An apparent mission of Howard and Gugger in the Fast.ai course is dissolving the usual sense of machine learning practitioners being some kind of high priests. They break down a lot of the underlying math and jargon in simple terms and try to help the reader gain enough literacy to read research papers on their own. They also relay countless stories underscoring the point that the field is in its infancy and that ordinary people can make significant contributions to the field with things that only seem obvious in retrospect, like Leslie Smith’s strategy for finding the optimal learning rate in neural networks.
Along the way, the authors share all sorts of tips and tricks. A lot of working with machine learning models, it turns out, is more engineering than science, and, at times, even more dark art than engineering. They show lots of little techniques how to trick the a models into discovering things that you want it to notice. They walk the reader through a lot of experiments with encodings and loss functions.
Another (contradictory) realization I had working through the Fast.ai cirriculum is that, while you get the sense of the field still being new and fundamental discoveries possible, it’s also more possible than ever to stand on the shoulders of giants.

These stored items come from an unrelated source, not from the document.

(** Every page of the saved document carries exactly one page stamp when
    [pageNumbering] is on, and none when it is off. *)
Theorem stamps_per_page
    (W : World) (input : json) (options : PDFOptions) (art : Artifact) (i : nat) (p : page) :
  generatePDF W input options = Ok art ->
  pages (saved art) !! i = Some p ->
  length (List.filter is_stamp p) = if pageNumbering options then 1%nat else 0%nat.
Proof.
  intros E Hi. unfold generatePDF in E.
  destruct (load W input) as [jsonData| |]; cbn [mbind outcome_bind] in E; try discriminate.
  destruct (layout W jsonData options) as [st| |] eqn:Ey;
    cbn [mbind outcome_bind] in E; try discriminate.
  inversion E; subst; cbn [saved] in Hi. clear E.
  pose proof (layout_without_stamps W jsonData options st Ey) as Hns.
  destruct (pageNumbering options).
  - destruct (pages (st_doc st) !! i) as [p0|] eqn:Hb.
    + rewrite (number_pages_lookup _ _ _ _ _ Hb) in Hi. injection Hi as <-.
      by rewrite List.filter_app, (Hns _ _ Hb).
    + apply lookup_lt_Some in Hi. rewrite number_pages_length in Hi.
      apply lookup_ge_None in Hb. unfold page in *. lia.
  - by rewrite (Hns _ _ Hi).
Qed.

Lemma stamps_per_page_witness :
  exists art p,
    generatePDF W0 table_doc letter_options = Ok art /\
    pages (saved art) !! 1%nat = Some p /\
    length (List.filter is_stamp p) = 1%nat.
Proof.
  do 2 eexists. split; [vm_compute; reflexivity|].
  split; [reflexivity|].
  refine (stamps_per_page W0 table_doc letter_options _ 1 _ _ _).
  - vm_compute. reflexivity.
  - reflexivity.
Defined.

(** ** Rows that are [null] *)

Lemma row_cells_null (h : string) (headers : list string) :
  mapM (fun header => get_prop JNull header) (h :: headers) = Throw TypeError.
Proof. done. Qed.

Lemma table_body_null (headers : list string) (value : list json) :
  headers <> [] -> JNull ∈ value -> table_body headers value = Throw TypeError.
Proof.
  intros Hh Hin. unfold table_body.
  induction value as [|row value IH]; [by apply elem_of_nil in Hin|].
  cbn [mapM]. destruct (is_null row) eqn:Hn.
  - destruct row; try discriminate. destruct headers as [|h headers]; [done|].
    by rewrite row_cells_null.
  - destruct (row_cells_total headers row Hn) as [cells ->]. cbn [mbind outcome_bind].
    apply elem_of_cons in Hin as [<-|Hin]; [done|].
    by rewrite (IH Hin).
Qed.

Lemma render_table_null W pw ph ft fs j st headers value :
  headers <> [] -> JNull ∈ value ->
  render_table W pw ph ft fs j st headers value = Throw TypeError.
Proof.
  intros Hh Hin. unfold render_table.
  destruct (if negb _ then _ else _) as [d y].
  by rewrite (table_body_null headers value Hh Hin).
Qed.

Lemma image_rows_null W pw ph ft fs j st good rest :
  forallb renderable good = true ->
  image_rows W pw ph ft fs j st (good ++ JNull :: rest) = Throw TypeError.
Proof.
  intros Hg. rewrite image_rows_app.
  destruct (image_rows_total W pw ph ft fs j good st Hg) as [st1 ->].
  done.
Qed.

Lemma render_fields_app W pw ph ft fs j fields1 fields2 st :
  render_fields W pw ph ft fs j st (fields1 ++ fields2)
  = (st1 ← render_fields W pw ph ft fs j st fields1;
     render_fields W pw ph ft fs j st1 fields2).
Proof.
  revert st. induction fields1 as [|[key value] fields1 IH]; intros st; [done|].
  cbn [app render_fields].
  destruct (render_field W pw ph ft fs j st key value) as [st1| |];
    cbn [mbind outcome_bind]; [|done..].
  apply IH.
Qed.

(** A field that throws in every state ends the call with its exception,
    whatever comes after it, once the fields before it have run. *)
Lemma generatePDF_rejects W input jsonData options pre key value post e :
  load W input = Ok jsonData ->
  is_null jsonData = false ->
  for_in jsonData = pre ++ (key, value) :: post ->
  Forall (fun kv => supported (snd kv) = true) pre ->
  (forall pw ph ft fs j st, render_field W pw ph ft fs j st key value = Throw e) ->
  generatePDF W input options = Throw e.
Proof.
  intros El Hn Hf Hpre Hthrow. unfold generatePDF. rewrite El. cbn [mbind outcome_bind].
  unfold layout. rewrite cleanJSON_id.
  replace (get_prop jsonData "header") with (Ok (prop jsonData "header"))
    by (by destruct jsonData).
  cbn [mbind outcome_bind].
  destruct (addHeader _ _ _ _ _) as [d y].
  rewrite Hf, render_fields_app.
  match goal with
  | |- context [render_fields ?w ?a ?b ?c ?f ?g ?st pre] =>
      destruct (render_fields_total w a b c f g pre st Hpre) as [st1 ->]
  end.
  cbn [mbind outcome_bind render_fields]. by rewrite Hthrow.
Qed.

Some chapters deal with, for instance, fine-tuning existing models and using transfer learning — like, training the upper layers of the ResNet CNN to recognize different breeds of dogs, while relying on its lower layers to recognize things like, presumably, fur and eyeballs. Modern machine learning libraries also take away a lot of friction — though the book goes over all the underlying theory, it is possible to get a great deal done without being totally confident in one’s knowledge.

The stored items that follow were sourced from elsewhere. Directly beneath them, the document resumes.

(** X8.  App.js reads the three bodies in parallel: when the three
    endpoints deliver, the run ends (successfully or with the TypeError of
    the history step) at the arrival of the last response plus the longest
    of the three body latencies, and every setter call and log happens at
    that instant. *)
Theorem bodies_are_read_in_parallel (js : Engine) (net : History.Network)
    (r1 r2 r3 : Response) (d1 d2 d3 : json) :
  answer (History.best_any net) = inr r1 -> answer (History.best_grand net) = inr r2 ->
  answer (History.history net) = inr r3 ->
  History.some_not_ok r1 r2 r3 = false ->
  answer (body r1) = inr d1 -> answer (body r2) = inr d2 -> answer (body r3) = inr d3 ->
  let T := Nat.max (latency (History.best_any net))
             (Nat.max (latency (History.best_grand net)) (latency (History.history net)))
           + Nat.max (latency (body r1)) (Nat.max (latency (body r2)) (latency (body r3))) in
  clock (History.activation js net) = T /\
  forall te, In te (effects (History.activation js net)) -> is_fetch te = false -> fst te = T.
Proof.
  intros A1 A2 A3 Hok' B1 B2 B3 T.
  pose proof (History_fetched_of net r1 r2 r3 A1 A2 A3) as F.
  assert (Q : forall t, History.parsed t r1 r2 r3
            = mkPromise (Nat.max (t + latency (body r1))
                           (Nat.max (t + latency (body r2)) (t + latency (body r3))))
                        (inr (d1, (d2, d3))))
    by (intros t; apply History_parsed_fulfilled; auto).
  destruct (History_activation_path js net) as
    [t e HP | t q1 q2 q3 HP Hok | t q1 q2 q3 t' e HP Hok HQ
     | t q1 q2 q3 t' e1 e2 e3 HP Hok HQ Hd | t q1 q2 q3 t' e1 e2 e3 o HP Hok HQ Hd];
    rewrite F in HP; inversion HP; subst q1 q2 q3; try congruence;
    rewrite Q in HQ; inversion HQ; subst; cbn [clock effects].
  all: assert (HT : Nat.max
         (Nat.max (latency (History.best_any net))
            (Nat.max (latency (History.best_grand net)) (latency (History.history net))))
         (Nat.max
            (Nat.max (latency (History.best_any net))
               (Nat.max (latency (History.best_grand net)) (latency (History.history net)))
             + latency (body r1))
            (Nat.max
               (Nat.max (latency (History.best_any net))
                  (Nat.max (latency (History.best_grand net)) (latency (History.history net)))
                + latency (body r2))
               (Nat.max (latency (History.best_any net))
                  (Nat.max (latency (History.best_grand net)) (latency (History.history net)))
                + latency (body r3)))) = T) by (subst T; lia).
  all: rewrite HT; split; [reflexivity|].
  all: intros te Hin Hnf; try destruct o;
    unfold History.issue, History.failure, History.date_effect in Hin; cbn [app In] in Hin;
    repeat match goal with H : _ \/ _ |- _ => destruct H | H : False |- _ => destruct H end;
    subst te; try discriminate; reflexivity.
Qed.

Lemma bodies_are_read_in_parallel_witness :
  clock (History.activation example_engine healthy) = 5 + 9.
Proof.
  refine (proj1 (bodies_are_read_in_parallel example_engine healthy _ _ _ _ _ _
                   eq_refl eq_refl eq_refl _ eq_refl eq_refl eq_refl)).
  reflexivity.
Defined.

Lemma Recommendation_fetched_of net r1 r2 :
  answer (Recommendation.best_any net) = inr r1 ->
  answer (Recommendation.recommendation net) = inr r2 ->
  Recommendation.fetched net
  = mkPromise (Nat.max (latency (Recommendation.best_any net))
                       (latency (Recommendation.recommendation net))) (inr (r1, r2)).
Proof. intros. apply Recommendation_fetched_fulfilled. auto. Qed.

Lemma Grand_fetched_of net r1 r2 :
  answer (Grand.best_any net) = inr r1 -> answer (Grand.best_grand net) = inr r2 ->
  GrandRuns.fetched net
  = mkPromise (Nat.max (latency (Grand.best_any net)) (latency (Grand.best_grand net)))
              (inr (r1, r2)).
Proof. intros. apply Grand_fetched_fulfilled. auto. Qed.

Lemma resumed_sent t {A : Type} (r : Reply A) :
  Recommendation.resumed t (sent r t) = t + latency r.
Proof. unfold Recommendation.resumed, sent. cbn [settled_at]. lia. Qed.

(** X9.  part_000 and part_001 read the two bodies one after the other:
    when both statuses are in 200..299 the second body is asked for only
    once the first has been parsed, so a successful run ends at the arrival
    of the last response plus the sum of the two body latencies; and when
    the first body cannot be read the run fails without waiting for the
    second. *)
Theorem bodies_are_read_in_sequence (net : Recommendation.Network) (net' : Grand.Network)
    (r1 r2 : Response) :
  negb (ok r1) || negb (ok r2) = false ->
  (answer (Recommendation.best_any net) = inr r1 ->
   answer (Recommendation.recommendation net) = inr r2 ->
   let t := Nat.max (latency (Recommendation.best_any net))
                    (latency (Recommendation.recommendation net)) in
   clock (Recommendation.activation net)
   = match answer (body r1) with
     | inl _ => t + latency (body r1)
     | inr _ => t + latency (body r1) + latency (body r2)
     end) /\
  (answer (Grand.best_any net') = inr r1 ->
   answer (Grand.best_grand net') = inr r2 ->
   let t := Nat.max (latency (Grand.best_any net')) (latency (Grand.best_grand net')) in
   clock (Grand.activation net')
   = match answer (body r1) with
     | inl _ => t + latency (body r1)
     | inr _ => t + latency (body r1) + latency (body r2)
     end).
Proof.
  intros Hok'. split; intros A1 A2 t0.
  - pose proof (Recommendation_fetched_of net r1 r2 A1 A2) as F.
    destruct (Recommendation_activation_path net) as
      [t e HP | t q1 q2 HP Hok | t q1 q2 e HP Hok H1 t1
       | t q1 q2 d1 e HP Hok H1 H2 t1 t2 | t q1 q2 d1 d2 HP Hok H1 H2 t1 t2];
      rewrite F in HP; inversion HP; subst q1 q2; try congruence; cbn [clock].
    + subst t1. rewrite H1, resumed_sent. subst. reflexivity.
    + subst t2 t1. rewrite H1, !resumed_sent. subst. reflexivity.
    + subst t2 t1. rewrite H1, !resumed_sent. subst. reflexivity.
  - pose proof (Grand_fetched_of net' r1 r2 A1 A2) as F.
    destruct (Grand_activation_path net') as
      [t e HP | t q1 q2 HP Hok | t q1 q2 e HP Hok H1 t1
       | t q1 q2 d1 e HP Hok H1 H2 t2 | t q1 q2 d1 d2 HP Hok H1 H2 t2];
      rewrite F in HP; inversion HP; subst q1 q2; try congruence; cbn [clock].
    + subst t1. rewrite H1. subst. reflexivity.
    + subst t2. rewrite H1. subst. reflexivity.
    + subst t2. rewrite H1. subst. reflexivity.
Qed.

Lemma bodies_are_read_in_sequence_witness :
  clock (Recommendation.activation no_recommendation) = 5 + 1 + 2 /\
  clock (Grand.activation grand_healthy) = 5 + 4 + 2.
Proof.
  split.
  - exact (proj1 (bodies_are_read_in_sequence no_recommendation grand_healthy
                    (mkResponse 200 (mkReply 1 (inr (JArr [cash_blast]))))
                    (mkResponse 200 (mkReply 2 (inr JNull))) eq_refl) eq_refl eq_refl).
  - exact (proj2 (bodies_are_read_in_sequence no_recommendation grand_healthy
                    (mkResponse 200 (mkReply 4 (inr (JArr [cash_blast]))))
                    (mkResponse 200 (mkReply 2 (inr (JArr [])))) eq_refl) eq_refl eq_refl).
Defined.

End Timing.

Section HistoryBodies.
Import JS Async Activations Observations.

Glassner’s book has supplemented this in a powerful way: instead of hands-on exercises he relies on well-consturcted thought experiments and visuals that capture the essence of a concept. This one showing how sentence embeddings make sense of meaning sticks out in my mind:
Since I started spending an hour or so every couple days working through these sorts of resources and doing my own experiments, I’ve felt less intimidated and more excited. It makes me feel like I did when I was fourteen and hacking on PHP scripts in the early 00’s. I didn’t know what the hell I was doing, but I learned so much just by fooling around. There was a term for people like me in those days that the tiny (at the time) class of experienced tech people used – “script kiddies.”

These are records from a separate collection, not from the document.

(** A turn at which a blank line is typed. *)
Definition blank_turn {py : StrOps} (t : Turn) : Prop :=
  exists typed_line : string,
    typed t = Returned typed_line /\ strip typed_line = EmptyString.

(** Turns for concrete runs. *)
Module SampleTurns.

(** The line is typed; the remote call would answer, the chat would restart
    and the file would be written. *)
Definition typing (typed_line : string) : Turn :=
  mkTurn (Returned typed_line) Sample.noon Sample.later (fun _ => Sample.noon)
    (Returned "Hi there!") (Returned tt) (Returned tt).

(** The line is typed; the remote call, the restart of the chat and the
    writing of the file would all raise [e]. *)
Definition failing (typed_line : string) (e : BaseException) : Turn :=
  mkTurn (Returned typed_line) Sample.noon Sample.later (fun _ => Sample.noon)
    (Raised e) (Raised e) (Raised e).

(** Typing is ended by [e]. *)
Definition stopped (e : BaseException) : Turn :=
  mkTurn (Raised e) Sample.noon Sample.later (fun _ => Sample.noon)
    (Returned "Hi there!") (Returned tt) (Returned tt).

Definition interrupt : BaseException := mkExc KeyboardInterrupt EmptyString.

End SampleTurns.

(** What is written before the answer is shown. *)
Definition answer_mark : string := "ðŸ¤–" ++ " ".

A lot of my peers had similar experiences —- we’d, of course, eventually go to school and learn proper computer science — but wouldn’t have had that start otherwise. I’m pretty sure many in the current generation will have a similar experience with ML.
HOW MY THINKING HAS CHANGED
At this point, there are a gajillion product teams doing the laziest thing imaginable with the OpenAI APIs, like making their own agents by feeding it special prompts. Productivity suites like Office, Google Docs, and Notion have all just hooked a big ol’ “Generate” button into their document editors, because apparently everyone wants that now. Startups that previously struggled to address the question of product-market-fit don’t have to – they can pivot to being “AI companies.”
There are lots of people opining about OpenAI being the next big platform — either by powering many future apps under the hood or by even a primary user interface (as with the recently announced ChatGPT plugins). When I worked on the team making chatbots for Facebook Mesenger, this was basically the dream for the “M” assistant. But I’d still maintain that chat is a crappy interface for most tasks, even if the AI part actually works now. And that there are still tons of advances to be had in products with ordinary, conventional, deterministic UIs — the same way nobody had the idea to put wheels on luggage until the 70’s.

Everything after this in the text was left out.